A Quick Guide to Descriptive Statistical Analysis – The First Step in Exploring your Data

manmohan24nov Last Updated : 24 Oct, 2024
6 min read

This article was published as a part of the Data Science Blogathon.

Introduction

descriptive statistics iqr image

The first step in a data science project is to summarize, describe, and visualize the data. Try to know about different aspects of data and its attributes. Best models are created by those who understand their data.

Explore the features of data and its attributes using Descriptive Statistics. Insights and numerical Summary you get from Descriptive Statistics help you to better understand or be in a position to handle the data more efficiently for machine learning tasks.

Descriptive Statistics is the default process in Data analysis. Exploratory Data Analysis (EDA) is not complete without a Descriptive Statistic analysis.

So, in this article, I will explain the attributes of the dataset using Descriptive Statistics. It is divided into two parts: Measure of Central Data points and Measure of Dispersion. Before we start with our analysis, we need to complete the data collection and cleaning process.

 

Data Collection and Data cleaning

We will collect data from here. I will only use test data for analysis. You can combine both test and train data for analysis. Here is a code for the data cleaning process of train data.

Python Code:

import pandas as pd
import numpy as np
# import matplotlib.pyplot as plt
# import seaborn as sns
from collections import Counter

# Loat the train and test data
train_df = pd.read_csv('train_BMS.csv')
train_df['df_type'] = 'train'
test_df = pd.read_csv('test_BMS.csv')
test_df['df_type'] = 'test'

# concatenating test and train data
combined_data = pd.concat([train_df, test_df],ignore_index=True)

# check null values
print(train_df.apply(lambda x: sum(x.isnull())))

# remove null values
avg_weight = combined_data.pivot_table(values='Item_Weight', index='Item_Identifier')
missing_bool = combined_data['Item_Weight'].isnull() 
combined_data.loc[missing_bool,'Item_Weight'] = combined_data.loc[missing_bool,'Item_Identifier'].apply(lambda x: avg_weight.loc[x])

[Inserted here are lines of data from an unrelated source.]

(** Signal-strength bound: for every indicator mapping, the signal strength
    lies in [-100, 100] and is zero when the buy and sell tallies agree. *)
Lemma generate_signals_strength_bounded i :
  let s := generate_signals i in
  (-100 <= signal_strength s <= 100) /\
  (buy_signals s = sell_signals s -> signal_strength s == 0).
Proof.
  cbv zeta. destruct (generate_signals_strength_cases i) as [H|[Hpos H]];
    rewrite H.
  - split; [lra | reflexivity].
  - split; [apply strength_of_bounds; exact Hpos|].
    intros E. rewrite E. apply strength_of_equal.
Qed.



(** C8 (code_bug).  An indicator set whose MACD histogram is present but
    [None] (as [calculate_indicators] stores it when the MACD computation
    fails) is not defaulted: [macd_diff > 0] raises a [TypeError] after the
    RSI tally has been counted, and the handler returns the partial tallies
    with the initial strength [0.0], so [signal_strength] is not
    [(buy - sell) / total * 100] although [total = 1]. *)
Theorem generate_signals_none_macd_aborts :
  let s := generate_signals (PDict [("rsi"%string, PNum 20); ("macd_diff"%string, PNone)]) in
  buy_signals s = 1%nat /\ sell_signals s = 0%nat /\ neutral_signals s = 0%nat /\
  signal_strength s = 0 /\
  ~ (signal_strength s ==
       strength_of (buy_signals s) (sell_signals s)
         (buy_signals s + sell_signals s + neutral_signals s)).
Proof.
  vm_compute. repeat split. discriminate.
Qed.
End TechnicalFacts.

(** ** Fundamental score *)

Module FundamentalFacts.
Import Fundamental.

(** A step of the scorer that returns normally, adds [w] to [max_possible]
    and some [p] in [[0, w]] to the running score, leaves the published
    score alone, and takes the local [roe_pct] from [R1] to [R2]. *)
Definition step_ok (R1 R2 : option Q -> Prop) (m : M FState unit) (w : Q) : Prop :=
  forall st, R1 (roe_pct st) ->
  exists st' p,
    m st = (Ok tt, st') /\ 0 <= p <= w /\
    max_possible st' == max_possible st + w /\
    acc_score st' == acc_score st + p /\
    score (analysis st') = score (analysis st) /\
    R2 (roe_pct st').

Lemma step_ok_seq R1 R2 R3 m1 m2 w1 w2 :
  step_ok R1 R2 m1 w1 -> step_ok R2 R3 m2 w2 ->
  step_ok R1 R3 (m1 ;;; m2) (w1 + w2).
Proof.
  intros H1 H2 st HR.
  destruct (H1 st HR) as (st1 & p1 & E1 & Hp1 & Hm1 & Ha1 & Hs1 & HR1).
  destruct (H2 st1 HR1) as (st2 & p2 & E2 & Hp2 & Hm2 & Ha2 & Hs2 & HR2).
  exists st2, (p1 + p2). unfold mbind. rewrite E1, E2.
  repeat split; try lra. congruence. exact HR2.
Qed.

Lemma step_ok_post R1 R2 R3 m w :
  step_ok R1 R2 m w -> (forall r, R2 r -> R3 r) -> step_ok R1 R3 m w.
Proof.
  intros H Himp st HR.
  destruct (H st HR) as (st1 & p1 & E1 & Hp1 & Hm1 & Ha1 & Hs1 & HR1).
  exists st1, p1. repeat (split; [assumption|]). apply Himp; assumption.
Qed.

Lemma step_ok_weight R1 R2 m w w' :
  w == w' -> step_ok R1 R2 m w -> step_ok R1 R2 m w'.
Proof.
  intros Hw H st HR.
  destruct (H st HR) as (st1 & p1 & E1 & Hp1 & Hm1 & Ha1 & Hs1 & HR1).
  exists st1, p1. split; [assumption|]. split; [lra|].
  split; [lra|]. repeat (split; [assumption|]). assumption.
Qed.

Lemma metric_block_ok R o w points name value status :
  0 <= w -> (forall x, 0 <= points x <= w) ->
  step_ok R R (metric_block o w points name value status) (opt_weight o w).
Proof.
  intros Hw Hp st HR. destruct o as [x|]; simpl.
  - eexists _, (points x). split; [reflexivity|].
    simpl. repeat split; try apply Hp; try lra. exact HR.
  - exists st, 0. split; [reflexivity|]. repeat split; try lra. exact HR.
Qed.

Lemma roe_block_ok o :
  step_ok (fun _ => True) (fun r => o = None \/ r <> None) (roe_block o) (opt_weight o 15).
Proof.
  intros st _. destruct o as [x|]; simpl.
  - eexists _, (roe_points (x * 100)). split; [reflexivity|].
    simpl. unfold roe_points.
    repeat split;
      try (destruct (qlt 15 (x * 100)); [|destruct (qlt 10 (x * 100));
           [|destruct (qlt 5 (x * 100))]]; lra);
      try lra.
    right; discriminate.
  - exists st, 0. split; [reflexivity|]. repeat split; try lra. left; reflexivity.
Qed.
(** * Replica allocation of a UnitedDeployment over its subsets

    A shallow embedding of [pkg/controller/uniteddeployment/allocator.go]
    and the properties of the allocation it computes.

    Conventions of the embedding:
    - [int32] values are integers of [Z]; every [int32] addition and
      subtraction is followed by the two's-complement wrap-around
      [Int32.wrap].  Values of Go's [int] are only slice lengths, indices
      and counters bounded by a slice length; they are plain [Z].
    - A run-time panic (nil dereference, index out of range, division by
      zero) is the result [None] of the [option] monad.
    - The records of a [subsetInfos] slice are pointers to distinct structs
      that the allocator mutates in place; a method that mutates them
      returns the new slice next to its result.
    - What Go leaves to the implementation, the order of a [range] over a
      map and the permutation chosen by [sort.Sort] among equal elements,
      is the [GoRuntime] interface. *)

From Stdlib Require Import ZArith String Ascii DecimalString Lia.
From stdpp Require Import gmap strings list fin_maps sorting.

Local Open Scope Z_scope.

(** ** 32-bit signed integers *)

Module Int32.

Definition min_int : Z := -2147483648.
Definition max_int : Z := 2147483647.
Definition modulus : Z := 4294967296.

(** The value an [int32] holds after an operation whose exact result
    is [z]. *)
Definition wrap (z : Z) : Z := (z - min_int) mod modulus + min_int.

Definition in_range (z : Z) : Prop := min_int ≤ z ≤ max_int.

Definition add (a b : Z) : Z := wrap (a + b).
Definition sub (a b : Z) : Z := wrap (a - b).

(** [a / b] and [a % b]: truncated towards zero, a panic when [b] is
    zero. *)
Definition quo (a b : Z) : option Z :=
  if decide (b = 0) then None else Some (wrap (Z.quot a b)).
Definition rem (a b : Z) : option Z :=
  if decide (b = 0) then None else Some (Z.rem a b).

End Int32.

Arguments Int32.wrap : simpl never.
Arguments Int32.add : simpl never.
Arguments Int32.sub : simpl never.

(** [fmt.Sprintf("%d", z)] *)
Definition formatInt (z : Z) : string := NilZero.string_of_int (Z.to_int z).

(** [strings.Compare] *)
Definition strings_Compare (a b : string) : Z :=
  match String.compare a b with
  | Lt => -1
  | Eq => 0
  | Gt => 1
  end.

(** ** The records *)

Record nameToReplicas : Type := {
  SubsetName : string;
  Replicas : Z;
  Specified : bool
}.

Global Instance nameToReplicas_eq_dec : EqDecision nameToReplicas.
Proof. solve_decision. Defined.

Abbreviation subsetInfos := (list nameToReplicas).

(** [subset.Replicas = v] *)
Definition setReplicas (v : Z) (subset : nameToReplicas) : nameToReplicas :=
  {| SubsetName := SubsetName subset; Replicas := v;
     Specified := Specified subset |}.

(** [subset.Specified = b] *)
Definition setSpecified (b : bool) (subset : nameToReplicas) : nameToReplicas :=
  {| SubsetName := SubsetName subset; Replicas := Replicas subset;
     Specified := b |}.

Definition Get (n : subsetInfos) (i : Z) : option nameToReplicas :=
  if decide (0 ≤ i) then n !! Z.to_nat i else None.

Definition Len (n : subsetInfos) : Z := Z.of_nat (length n).

(** The comparison of [Less] on two records. *)
Definition lessRecord (a b : nameToReplicas) : bool :=
  if decide (Replicas a ≠ Replicas b)
  then bool_decide (Replicas a < Replicas b)
  else bool_decide (strings_Compare (SubsetName a) (SubsetName b) < 0).

Definition Less (n : subsetInfos) (i j : Z) : option bool :=
  a ← Get n i; b ← Get n j; Some (lessRecord a b).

avg_visibility = combined_data.pivot_table(values='Item_Visibility', index='Item_Identifier')
missing_bool = combined_data['Item_Visibility'] == 0
combined_data.loc[missing_bool,'Item_Visibility'] = combined_data.loc[missing_bool,'Item_Identifier'].apply(lambda x: avg_visibility.loc[x])

combined_data['Item_Fat_Content'] = combined_data['Item_Fat_Content'].replace({'LF':'Low Fat',
                                                                               'reg':'Regular Fat',
                                                                               'low fat':'Low Fat'})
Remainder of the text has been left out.